I don't know if you will see this post but I am going through almost the same thing. We moved into a new home and I had four cats. After the move, one of my kitties who was only about 6 years old and who I have a very strong bond with stopped eating and very rapidly lost a lot of weight. She was a very small cat to begin with so losing a few pounds was detrimental. It turned out she had hepatic lipidosis and her liver was failing. The vet (filled with greed) wanted over a $1,000.00 to put in a feeding tube. I only had about half the total amount and I didn't have any credit cards or other money to cover the rest of the amount for her surgery. The vet (and I called numerous of them) refused to work with us for the remainder of the costs. They all referred us to a Pet Credit agency which would of taken too long to get approved. We were VERY short on time. We tried force feeding her by hand but it was too late. She passed away in my wife's arms on 8/19 at 12:45 am. I was soooo mad at the vets, myself and God. But then I went to duckduckgo.com and typed in the search engine, "I am mad at God for taking away my cat." It brought me here and the first post I see is from you also upset about the loss of your kitty Coincidence? I don't think it is. That small sign has comforted me but I miss my fur-baby very, very much. She truly was my companion, my friend. I have never had a bond with a cat like I did with this little, sweet and loyal kitty. She followed me everywhere, she slept beside me and if I sat down she would instantly jump up and sit on my lap for me for as long as I would sit with her. She was a beautiful, kindred spirit and I miss her so much. I don't understand why this had to happen but I pray that God will show me in His own time. I am trying not to be mad at God but it's difficult because I loved her so much and she was taken away from my family so soon. I thought she would be with me easily for another decade and now she's gone. It hurts.
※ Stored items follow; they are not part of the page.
Record SubscriptionFactory := mkSubscriptionFactory {
  create_typed_subscription : addr → string → rcl_subscription_options_t → SubscriptionFields;
  create_typed_subscription_intra_process :
    IntraProcessBufferType → string → rcl_subscription_options_t → EntityKind;
}.

Definition make_shared_publisher (p : PublisherBase) (w : World) : addr * World :=
  let a := fresh (dom (publishers w)) in
  (a, with_publishers (insert a p) w).

Definition make_shared_entity (e : Entity) (w : World) : addr * World :=
  let a := fresh (dom (entities w)) in
  (a, with_entities (insert a e) w).

(** Modelled from the spec: [IntraProcessManager::add_publisher],
    [add_subscription] and [get_subscription_intra_process]; the manager
    hands out the next numeric id and keeps the endpoint under it. *)
Definition ipm_add_publisher (publisher : addr) (m : IntraProcessManager)
    : Z * IntraProcessManager :=
  let id := ipm_next_id m in
  (id, mkIPM (id + 1) (<[id := publisher]> (ipm_publishers m)) (ipm_subscriptions m)).

Definition ipm_add_subscription (subscription : addr) (m : IntraProcessManager)
    : Z * IntraProcessManager :=
  let id := ipm_next_id m in
  (id, mkIPM (id + 1) (ipm_publishers m) (<[id := subscription]> (ipm_subscriptions m))).

Definition ipm_get_subscription_intra_process (id : Z) (w : World) : option addr :=
  p ← ipm_subscriptions (ipm w) !! id; lock_entity p w.

(** [PublisherBase::setup_intra_process] and
    [SubscriptionBase::setup_intra_process] store the id (the manager is the
    one of the process). *)
Definition publisher_setup_intra_process (id : Z) (p : PublisherBase) : PublisherBase :=
  mkPublisherBase (pub_topic_name p) (pub_event_handlers p) (Some id).

Definition subscription_setup_intra_process (id : Z) (e : Entity) : Entity :=
  match kind e with
  | SubscriptionBase f =>
      mkEntity
        (SubscriptionBase (mkSubscriptionFields (sub_topic_name f) (sub_event_handlers f) (Some id)))
        (events_executor_callback e)
  | _ => e
  end.

Definition subscription_fields (e : Entity) : option SubscriptionFields :=
  match kind e with
  | SubscriptionBase f => Some f
  | _ => None
  end.

Record NodeTopics := mkNodeTopics {
  node_base_ : addr;
}.

(** [NodeTopics::create_publisher].  Until the function returns, the local
    shared pointer is the only owner of the new publisher: when an exception
    leaves the function the publisher is destroyed with it. *)
Definition create_publisher (nt : NodeTopics) (topic_name : string)
    (publisher_factory : PublisherFactory) (publisher_options : rcl_publisher_options_t)
    (use_intra_process : bool) : M World addr :=
  publisher ← call (make_shared_publisher
                      (create_typed_publisher publisher_factory (node_base_ nt)
                         topic_name publisher_options));
  (if use_intra_process then
     if decide (history (publisher_qos publisher_options) = RMW_QOS_POLICY_HISTORY_KEEP_ALL)
     then
       modify (with_publishers (delete publisher));;
       throw (invalid_argument
                "intraprocess communication is not allowed with keep all history qos policy")
     else if decide (durability (publisher_qos publisher_options)
                       ≠ RMW_QOS_POLICY_DURABILITY_VOLATILE)
     then
       modify (with_publishers (delete publisher));;
       throw (invalid_argument
                "intraprocess communication allowed only with volatile durability")
     else
       intra_process_publisher_id ←
         call (λ w, let (id, m) := ipm_add_publisher publisher (ipm w) in
                    (id, with_ipm (λ _, m) w));
       modify (with_publishers
                 (alter (publisher_setup_intra_process intra_process_publisher_id) publisher))
   else mret tt);;
  mret publisher.

(** [NodeTopics::create_subscription].  As for the publisher, the new
    subscription is destroyed when an exception leaves the function. *)
Definition create_subscription (nt : NodeTopics) (topic_name : string)
    (subscription_factory : SubscriptionFactory)
    (subscription_options : rcl_subscription_options_t)
    (use_intra_process : bool) (buffer_type : IntraProcessBufferType) : M World addr :=
  subscription ← call (make_shared_entity
                         (mkEntity
                            (SubscriptionBase
                               (create_typed_subscription subscription_factory (node_base_ nt)
                                  topic_name subscription_options))
                            unregistered));
  (if use_intra_process then
     if decide (history (subscription_qos subscription_options)
                  = RMW_QOS_POLICY_HISTORY_KEEP_ALL)
     then
       modify (with_entities (delete subscription));;
       throw (invalid_argument
                "intraprocess communication is not allowed with keep all history qos policy")
     else if decide (history (subscription_qos subscription_options)
                       = RMW_QOS_POLICY_HISTORY_KEEP_LAST
                     ∧ depth (subscription_qos subscription_options) = 0%N)
     then
       modify (with_entities (delete subscription));;
       throw (invalid_argument
                "intraprocess communication is not allowed with keep last history and 0 depth qos policy")
     else if decide (durability (subscription_qos subscription_options)
                       ≠ RMW_QOS_POLICY_DURABILITY_VOLATILE)
     then
       modify (with_entities (delete subscription));;
       throw (invalid_argument
                "intraprocess communication allowed only with volatile durability")
     else
       sub ← gets (λ w, entities w !! subscription ≫= subscription_fields);
       match sub with
       | None => undefined
       | Some f =>
           subscription_intra_process ←
             call (make_shared_entity
                     (mkEntity
                        (create_typed_subscription_intra_process subscription_factory
                           buffer_type (sub_topic_name f) subscription_options)
                        unregistered));
           intra_process_subscription_id ←
             call (λ w, let (id, m) := ipm_add_subscription subscription_intra_process (ipm w) in
                        (id, with_ipm (λ _, m) w));
           modify (with_entities
                     (alter (subscription_setup_intra_process intra_process_subscription_id)
                        subscription))
       end
   else mret tt);;
  mret subscription.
I am sorry for your loss and I am glad that you had a 18 years to spend with your fur-baby. I hope one day, when it is our time to cross that rainbow bridge that all our fur-babies and loved ones will be there to greet us.
God bless.
I'm tired of feeling bad. Of feeling hopeless. I lost both parents within a year of each other, I have lost best friends to death as well, I have had people who I thought cared about me leave and I continue to try and do the right thing in life and keep God in my heart and in my mind. I feel isolated and alone. There are many nights when I lay down to sleep that I hope I never wake up in the morning. I try to leave it in God's hands but I grow tired of seeing the same results and that joy that was once in my life is gone. I feel like I'm being punished for my bad choices in life or that I'm just not on his list of priorities. I'm trying to hang on but I'm getting closer to the end of that rope everyday. They teach history and math in school, they even teach how stars are born. But they never show you how to deal with depression.